Oh. I've never used evhttp. But, after the first time I wrote an SMTP server
using libevent (including MIME parser with callbacks as each logical
component--header, boundary, entity, decoded text, etc--was parsed), I
learned the hard way that _only_ providing a callback event interface was a
bad idea. If evhttp suffers from this, it would be something to address in
2.0.

Ideally, the underlying event processing should be accessible procedurally
(i.e. addData, processData, getEvents, no recursion), and then a callback
interface built on top of those. 80% of the time an application just want to
register a callback for a logical message. But it's the 20% that kills you,
especially in circumstances like these where you have no alternatives, or
horrendously ugly alternatives, because of the tradeoffs already made.

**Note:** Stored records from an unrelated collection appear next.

(** * Smart-scale prototype: packet decoder, unit conversion and connector

    A shallow embedding of the TypeScript sources

    - [app/utils/scaleUtils.ts]   ([UNIT_MAP], [parseScaleData], [convertWeight]),
    - [app/types/scale.ts]        ([ScaleReading], [NutritionData]),
    - [app/utils/nutritionApi.ts] ([getNutritionData], [calculateNutritionForWeight]),
    - [app/components/ScaleConnector.tsx] (the React component that owns the
      Bluetooth session),

    followed by the properties of the specification that these functions decide.

    JavaScript numbers are IEEE 754 binary64 values; they are embedded as Rocq's
    primitive floats, which are the same format, so [NaN], rounding of [x / 10]
    and the comparisons behave as they do in the engine.  Integers read out of a
    [DataView] are kept in [Z] until the code does arithmetic on them. *)

From Stdlib Require Import ZArith Lia Floats Bool.
From Stdlib Require Uint63.
From Stdlib.Strings Require Byte.
From stdpp Require Import base option list strings gmap.

#[local] Set Warnings "-inexact-float".
#[local] Open Scope Z_scope.

(** ** JavaScript values the sources rely on *)

Module JS.

(** What a [throw] carries.  [instanceof Error] separates the first two
    constructors from the last. *)
Inductive exn : Type :=
| RangeError
| Error (message : string)
| NonError.

(** A computation either completes with a value or throws. *)
Inductive result (A : Type) : Type :=
| Ok (a : A)
| Throw (e : exn).
#[global] Arguments Ok {A} a.
#[global] Arguments Throw {A} e.

#[global] Instance result_ret : MRet result := fun _ a => Ok a.
#[global] Instance result_bind : MBind result :=
  fun _ _ k m => match m with Ok a => k a | Throw e => Throw e end.

(** [try { body } catch (e) { handler }] at the places where the handler only
    logs: the exception is swallowed and [fallback] is what the surrounding
    code continues with. *)
Definition try_catch {A} (body : result A) (fallback : A) : A :=
  match body with Ok a => a | Throw _ => fallback end.

(** The number denoted by an integer (exact below 2^53). *)
Definition num (z : Z) : float :=
  if z <? 0 then (- PrimFloat.of_uint63 (Uint63.of_Z (- z)))%float
  else PrimFloat.of_uint63 (Uint63.of_Z z).

Definition NaN : float := nan.

(** [ToBoolean] on a number: [0], [-0] and [NaN] are falsy. *)
Definition truthy (x : float) : bool :=
  negb (PrimFloat.is_nan x || PrimFloat.is_zero x).

(** [ToNumber] on the result of a property read: a missing property reads as
    [undefined], which converts to [NaN]. *)
Definition toNumber (v : option float) : float :=
  match v with Some x => x | None => NaN end.

(** [v || d] for an optional number. *)
Definition or_default (v : option float) (d : float) : float :=
  match v with
  | Some x => if truthy x then x else d
  | None => d
  end.

(** [Math.round]: the integer nearest to [x], ties towards +infinity; [NaN],
    the infinities and the zeros are returned as they are, and a negative
    argument that rounds to zero gives [-0]. *)
Definition Math_round (x : float) : float :=
  match Prim2SF x with
  | S754_finite s m e =>
      if 0 <=? e then x
      else
        let v := if s then Z.neg m else Z.pos m in
        let den := 2 ^ (- e) in
        let r := (2 * v + den) / (2 * den) in
        if (r =? 0) && s then (-0)%float else num r
  | _ => x
  end.

End JS.
Export JS.

(** ** [app/types/scale.ts] *)

Module ScaleTypes.

(** The union of string literals of [ScaleReading.unit]. *)
Inductive Unit : Type := g | oz | lb | kg | ml | fl_oz.

#[global] Instance Unit_eq_dec : EqDecision Unit.
Proof. solve_decision. Defined.

(** The string each literal stands for. *)
Definition unit_string (u : Unit) : string :=
  match u with
  | g => "g" | oz => "oz" | lb => "lb" | kg => "kg" | ml => "ml"
  | fl_oz => "fl oz"
  end.

Record ScaleReading : Type := {
  weight : float;
  unit : Unit;
  isStable : bool;
  timestamp : Z;
}.

(** [NutritionData]; the optional members are [None] when [undefined]. *)
Record NutritionData : Type := {
  nd_ingredient : string;
  nd_weight : float;
  nd_unit : string;
  calories : float;
  protein : float;
  carbs : float;
  fat : float;
  fiber : option float;
  sugar : option float;
  sodium : option float;
  calcium : option float;
  iron : option float;
  vitaminC : option float;
}.

(** [Partial<NutritionData>] as the lookups produce it: every nutrient may be
    missing. *)
Record BaseData : Type := {
  b_calories : option float;
  b_protein : option float;
  b_carbs : option float;
  b_fat : option float;
  b_fiber : option float;
  b_sugar : option float;
  b_sodium : option float;
  b_calcium : option float;
  b_iron : option float;
  b_vitaminC : option float;
}.

End ScaleTypes.
Export ScaleTypes.

(** ** [app/utils/scaleUtils.ts] *)

Module ScaleUtils.

(** A [DataView] is read only through [byteLength], [getUint8] and
    [getUint16]; it is the sequence of the bytes in view. *)
Definition DataView : Type := list Byte.byte.

Definition byteLength (data : DataView) : Z := Z.of_nat (length data).

Definition byte_at (data : DataView) (i : Z) : option Z :=
  (fun b => Z.of_N (Byte.to_N b)) <$> data !! Z.to_nat i.

(** [DataView.prototype.getUint8]: a [RangeError] outside the view. *)
Definition getUint8 (data : DataView) (byteOffset : Z) : result Z :=
  if (byteOffset <? 0) || (byteLength data <? byteOffset + 1) then Throw RangeError
  else match byte_at data byteOffset with
       | Some b => Ok b
       | None => Throw RangeError
       end.

(** [DataView.prototype.getUint16]: both bytes must lie inside the view. *)
Definition getUint16 (data : DataView) (byteOffset : Z) (littleEndian : bool)
  : result Z :=
  if (byteOffset <? 0) || (byteLength data <? byteOffset + 2) then Throw RangeError
  else match byte_at data byteOffset, byte_at data (byteOffset + 1) with
       | Some b0, Some b1 =>
           Ok (if littleEndian then b0 + 256 * b1 else 256 * b0 + b1)
       | _, _ => Throw RangeError
       end.

(** [UNIT_MAP]: the seven unit codes of the ESN00. *)
Definition UNIT_MAP (code : Z) : option Unit :=
  match code with
  | 0 => Some g
  | 1 => Some oz
  | 2 => Some g
  | 3 => Some fl_oz
  | 4 => Some ml
  | 5 => Some fl_oz
  | 6 => Some oz
  | _ => None
  end.

(** [UNIT_MAP[unitCode] || "g"]. *)
Definition unit_of_code (unitCode : Z) : Unit :=
  default g (UNIT_MAP unitCode).

(** The acceptance tests on the raw magnitudes. *)
Definition method1_accepts (rawWeight : Z) : bool :=
  (rawWeight >? 0) && (rawWeight <? 50000).

Definition method2_plausible (rawWeight nextByte : Z) : bool :=
  (rawWeight >? 0) && (rawWeight <? 10000) && (nextByte <=? 6).

(** Method 1, the body of the inner [try]: sign at byte 10, little-endian
    magnitude at byte 11, unit code at byte 14 when the view is that long.
    [Ok (Some r)] is [return r]; [Ok None] falls out of the [if]. *)
Definition method1_try (data : DataView) (now : Z) : result (option ScaleReading) :=
  b10 ← getUint8 data 10;
  let sign := if b10 =? 0 then 1 else -1 in
  rawWeight ← getUint16 data 11 true;
  unitCode ← (if byteLength data >? 14 then getUint8 data 14 else Ok 0);
  let isStable := true in
  if method1_accepts rawWeight then
    let unit := unit_of_code unitCode in
    let divisor := if unitCode =? 2 then 10 else 1 in
    let weight := ((num sign * num rawWeight) / num divisor)%float in
    Ok (Some {| weight := weight; unit := unit; isStable := isStable;
                timestamp := now |})
  else Ok None.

Last month I wrote, in two weeks, a full-blown RTSP/HTTP parser (including
processing interleaved RTP packets, but no HTTP chunking, plus-or-minus
bugs) using Ragel, a regular exprestate machine compiler. The two weeks
include stumbling upon and learning how to use Ragel. The library supports
the add+process+get interface, and the application code marries the library
w/ libevent I/O handlers. Not a bad route to try, if you're inclined. Ragel
is incredibly, incredibly awesome, and a perfect fit for applications using
libevent. It's mindbogglingly trivial to write unbuffered, restartable
protocol parsers.

It's not open source (yet), but here's the relevant Ragel bits for perusal.
This is literally the entire parser (well, one iteration lying around on my
e-mail server), sans the utility routines used for building up the event
message structure. It's restartable. I can feed this thing one byte at a
time (i.e. only a single byte read after every libevent callback).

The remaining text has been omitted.